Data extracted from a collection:

>>

(* ===== verification/CrlGuarantees.v ===== *)
(** * What revocation and the CRLs guarantee

    Theorems about every run, and two runs, computed step by step, in which
    the CRLs fall behind the revocations. *)
From stdpp Require Import base strings list gmap sorting relations.
From Stdlib Require Import ZArith Lia.
From S2P Require Import Prelude Programs Pickle Algorithm Signing X509Names CaStore CaCore CrlBuilder Revocation Issuance CaApi CaInv CaSchedule CrlPublished CaSafety.
From S2P Require AuditLog.
#[local] Open Scope Z_scope.

Section guarantees.
Context {HL : CaLib} {HO : RevokedOrder}.
Abbreviation wp := (Programs.wp (L := logic)).
Abbreviation wpm := (Programs.wpm (L := logic)).
Abbreviation safe := (Programs.safe (L := logic)).

(** C28. However many servers generate CRLs at once, a CA's stored CRLs carry the
    numbers 1, 2, 3, ... in the order in which they were stored, with times of
    issue that do not go back; a stored CRL and a revocation stay for good. *)
Theorem crl_history s s' : reachable s → rtc step s s' →
  (∀ ca, l_crl_number <$> crls_of ca (wdb s'.1) = seqZ 1 (Z.of_nat (length (crls_of ca (wdb s'.1))))) ∧
  (∀ ca, StronglySorted not_before (crls_of ca (wdb s'.1))) ∧
  crls (wdb s.1) `prefix_of` crls (wdb s'.1) ∧
  (∀ c, c ∈ certificates (wdb s.1) → c_revoked c = true → c ∈ certificates (wdb s'.1)).
Proof.
  intros Hr Hs. destruct (steps_later s s' Hr Hs) as (Hc & Hl & _).
  assert (reachable s') as [Hi _]%reachable_Sys.
  { destruct Hr as (db & app & Hr). exists db, app. by etransitivity. }
  split_and!; [apply (inv_numbers _ Hi)|apply (inv_order _ Hi)|done|].
  intros c (c' & Hc' & Hsame)%Hc Hrev. by apply same_certificate_revoked in Hsame as ->.
Qed.

(** C29. A full CRL, generated while revocations and other generations run: the
    stored bytes are a CRL signed with the CA's key, of the issuer asked for
    and the number and times that are reported, the time of issue one of the
    generation, with no other extensions than its number and where its deltas
    are found; it lists, with time and reason, every certificate of
    the CA that was revoked when the generation began, and no certificate
    that is not revoked; and it is audited. *)
Theorem full_crl_spec m dn actor s g s' : reachable s →
  runs (generate_crl_by m dn actor) s (Ok g) s' →
  ∃ entries l cl, published m dn entries None g l cl s'.1 ∧
    w_app_now s.1 ≤ g_this_update g ≤ w_app_now s'.1 ∧
    lists (ca_certificate_id m) (λ _, True) entries s.1 s'.1 ∧
    EvAudit (generated_event m actor g) ∈ wtrace s'.1.
Proof.
  intros Hr Hrun. destruct (runs_wp _ _ _ _ _ Hr Hrun (wpm_generate_crl m dn actor s.1))
    as [(entries & l & cl & Hp & Ht & Hls) Ha].
  by exists entries, l, cl.
Qed.

(** C30. A delta CRL is relative to a stored full CRL at least as new as any when
    its generation began, and lists what was revoked after that CRL's time of
    issue. *)
Theorem delta_crl_spec m dn actor s g s' : reachable s →
  runs (generate_delta_crl_by m dn actor) s (Ok g) s' →
  ∃ entries l cl b, published m dn entries (Some (l_crl_number b)) g l cl s'.1 ∧
    b ∈ crls (wdb s'.1) ∧ l_ca_id b = ca_certificate_id m ∧ l_is_delta b = false ∧
    (∀ f, f ∈ crls (wdb s.1) → l_ca_id f = ca_certificate_id m → l_is_delta f = false →
       l_crl_number f ≤ l_crl_number b) ∧
    lists (ca_certificate_id m) (λ t, l_this_update b < t) entries s.1 s'.1 ∧
    EvAudit (generated_delta_event m actor g (l_crl_number b)) ∈ wtrace s'.1.
Proof.
  intros Hr Hrun. destruct (runs_wp _ _ _ _ _ Hr Hrun (wpm_generate_delta_crl m dn actor s.1))
    as (base & (entries & l & cl & b & Hp & Hb & Hca & Hd & <- & Hmax & Hls) & Ha).
  exists entries, l, cl, b. by split_and!.
Qed.

(** C31. What each answer to a revocation request means: success is a revoked row
    and an audit record; a request for a revoked certificate is refused and
    recorded; an unknown certificate was not there when the request began;
    a failure of the audit sink comes after the row is revoked. *)
Theorem revoke_spec rq s r s' : reachable s → runs (revoke rq) s r s' →
  revoke_outcome rq s.1 r s'.1.
Proof. intros Hr Hrun. exact (runs_wp _ _ _ _ _ Hr Hrun (wp_revoke rq s.1)). Qed.
End guarantees.

(** ** Computed runs *)

#[local] Existing Instance toy_ca_lib.
#[local] Existing Instance toy_order.

Lemma toy_state_reachable : reachable toy_state.
Proof. apply play_reachable. Qed.

Lemma crl_history_witness :
  crls_of 1%N (wdb (play [MRequest (RqCrl toy_manager toy_dn System); MStep 2 9] toy_state).1) ≠ [] ∧
  ∀ ca, l_crl_number <$> crls_of ca (wdb (play [MRequest (RqCrl toy_manager toy_dn System); MStep 2 9]
      toy_state).1) =
    seqZ 1 (Z.of_nat (length (crls_of ca (wdb (play [MRequest (RqCrl toy_manager toy_dn System);
      MStep 2 9] toy_state).1)))).
Proof.
  split; [by vm_compute|]. apply (crl_history toy_state _ toy_state_reachable), play_steps.
Defined.

Lemma full_crl_spec_witness : ∃ g s' entries l cl,
  published toy_manager toy_dn entries None g l cl s' ∧ length entries = 1%nat.
Proof.
  destruct (full_crl_spec toy_manager toy_dn System toy_state
    match (exec (generate_crl_by toy_manager toy_dn System) toy_state.1).1 with
    | Ok g => g | Err _ => Build_GeneratedCrl 0 0 0 0 [] "" end
    (exec_to (generate_crl_by toy_manager toy_dn System) toy_state)
    toy_state_reachable ltac:(by apply exec_runs_to; vm_compute))
    as (entries & l & cl & Hp & _).
  match type of Hp with published _ _ _ _ ?g _ _ ?w => exists g, w, entries, l, cl end.
  split; [exact Hp|].
  destruct Hp as [_ _ _ _ _ _ Hc _ _ _ _ _ _ _]. rewrite <- Hc. by vm_compute.
Defined.

Lemma delta_crl_spec_witness :
  let s := play [MRequest (RqCrl toy_manager toy_dn System); MStep 2 9;
                 MServe toy_issue; MTick (seconds 9) (seconds 9);
                 MServe (RqRevoke (toy_revocation 8))] toy_state in
  ∃ g w' entries l cl b, published toy_manager toy_dn entries (Some (l_crl_number b)) g l cl w' ∧
    lists (ca_certificate_id toy_manager) (λ t, l_this_update b < t) entries s.1 w' ∧ length entries = 1%nat.
Proof.
  intros s.
  destruct (delta_crl_spec toy_manager toy_dn System s
    match (exec (generate_delta_crl_by toy_manager toy_dn System) s.1).1 with
    | Ok g => g | Err _ => Build_GeneratedCrl 0 0 0 0 [] "" end
    (exec_to (generate_delta_crl_by toy_manager toy_dn System) s))
    as (entries & l & cl & b & Hp & _ & _ & _ & _ & Hl & _).
  - apply play_further, toy_state_reachable.
  - by apply exec_runs_to; vm_compute.
  - match type of Hp with published _ _ _ _ ?g _ _ ?w => exists g, w, entries, l, cl, b end.
    split; [exact Hp|]. split; [exact Hl|].
    destruct Hp as [_ _ _ _ _ _ Hc _ _ _ _ _ _ _]. rewrite <- Hc. by vm_compute.
Defined.

Lemma revoke_spec_witness :
  let s := play [MServe toy_issue] toy_state in
  revoke_outcome (toy_revocation 8) s.1 (Ok tt) (exec_to (revoke (toy_revocation 8)) s).1 ∧
  revoke_outcome (toy_revocation 7) s.1 (Err (RevocationError "Certificate already revoked"))
    (exec_to (revoke (toy_revocation 7)) s).1.
Proof.
  intros s. assert (reachable s) as Hs by apply play_further, toy_state_reachable.
  split; apply (revoke_spec _ s _ _ Hs); by apply exec_runs_to; vm_compute.
Defined.

(** A full CRL whose generation read the revoked certificates before a
    revocation, and its number after another generation had stored a CRL, is
    newer than that CRL and lacks the revocation that it lists. *)
Theorem newer_crl_forgets_revocation : ∃ s old new c,
  reachable s ∧ crls (wdb s.1) !! 0%nat = Some old ∧ crls (wdb s.1) !! 1%nat = Some new ∧
  certificates (wdb s.1) !! 0%nat = Some c ∧ c_revoked c = true ∧
  l_ca_id old = c_ca_id c ∧ l_ca_id new = c_ca_id c ∧
  l_is_delta old = false ∧ l_is_delta new = false ∧ l_crl_number old < l_crl_number new ∧
  l_this_update old < l_this_update new ∧
  c_serial_number c ∈ listed_serials old ∧ c_serial_number c ∉ listed_serials new.
Proof.
  exists (play [MServe toy_issue; MRequest (RqCrl toy_manager toy_dn System); MStep 1 1;
    MServe (RqRevoke (toy_revocation 7)); MServe (RqCrl toy_manager toy_dn System);
    MTick 10 10; MStep 1 9] (start 5 5)).
  eexists _, _, _. split; [apply play_reachable|].
  do 3 (split; [vm_compute; reflexivity|]).
  split_and!; try by vm_compute.
  - rewrite <- (bool_decide_spec (_ ∈ _)). by vm_compute.
  - rewrite <- (bool_decide_spec (_ ∉ _)). by vm_compute.
Qed.

(** A certificate revoked after a full CRL's generation read the revoked
    certificates and before it read the clock is on neither that CRL nor the
    delta CRL relative to it, though it was revoked before the delta was
    begun. *)
Theorem delta_crl_misses_revocation : ∃ s full delta c,
  reachable s ∧ crls (wdb s.1) !! 0%nat = Some full ∧ crls (wdb s.1) !! 1%nat = Some delta ∧
  certificates (wdb s.1) !! 0%nat = Some c ∧ c_revoked c = true ∧
  l_ca_id full = c_ca_id c ∧ l_ca_id delta = c_ca_id c ∧ l_is_delta full = false ∧
  l_base_crl_number delta = Some (l_crl_number full) ∧
  (∃ t, c_revocation_time c = Some t ∧ t < l_this_update full ∧ t < l_this_update delta) ∧
  c_serial_number c ∉ listed_serials full ∧ c_serial_number c ∉ listed_serials delta.
Proof.
  exists (play [MServe toy_issue; MRequest (RqCrl toy_manager toy_dn System); MStep 1 1;
    MServe (RqRevoke (toy_revocation 7)); MTick 10 10; MStep 1 9;
    MServe (RqDelta toy_manager toy_dn System)] (start 5 5)).
  eexists _, _, _. split; [apply play_reachable|].
  do 3 (split; [vm_compute; reflexivity|]).
  split_and!; try by vm_compute.
  - eexists. split; [vm_compute; reflexivity|]. by vm_compute.
  - rewrite <- (bool_decide_spec (_ ∉ _)). by vm_compute.
  - rewrite <- (bool_decide_spec (_ ∉ _)). by vm_compute.
Qed.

<<

● **WHAT TO WORK ON**
Starting at the line with "certificates and before", restate each line through the end of the records, both ends included, and stop there.

● **ANSWER TO THIS TASK**
    certificates and before it read the clock is on neither that CRL nor the
    delta CRL relative to it, though it was revoked before the delta was
    begun. *)
Theorem delta_crl_misses_revocation : ∃ s full delta c,
  reachable s ∧ crls (wdb s.1) !! 0%nat = Some full ∧ crls (wdb s.1) !! 1%nat = Some delta ∧
  certificates (wdb s.1) !! 0%nat = Some c ∧ c_revoked c = true ∧
  l_ca_id full = c_ca_id c ∧ l_ca_id delta = c_ca_id c ∧ l_is_delta full = false ∧
  l_base_crl_number delta = Some (l_crl_number full) ∧
  (∃ t, c_revocation_time c = Some t ∧ t < l_this_update full ∧ t < l_this_update delta) ∧
  c_serial_number c ∉ listed_serials full ∧ c_serial_number c ∉ listed_serials delta.
Proof.
  exists (play [MServe toy_issue; MRequest (RqCrl toy_manager toy_dn System); MStep 1 1;
    MServe (RqRevoke (toy_revocation 7)); MTick 10 10; MStep 1 9;
    MServe (RqDelta toy_manager toy_dn System)] (start 5 5)).
  eexists _, _, _. split; [apply play_reachable|].
  do 3 (split; [vm_compute; reflexivity|]).
  split_and!; try by vm_compute.
  - eexists. split; [vm_compute; reflexivity|]. by vm_compute.
  - rewrite <- (bool_decide_spec (_ ∉ _)). by vm_compute.
  - rewrite <- (bool_decide_spec (_ ∉ _)). by vm_compute.
Qed.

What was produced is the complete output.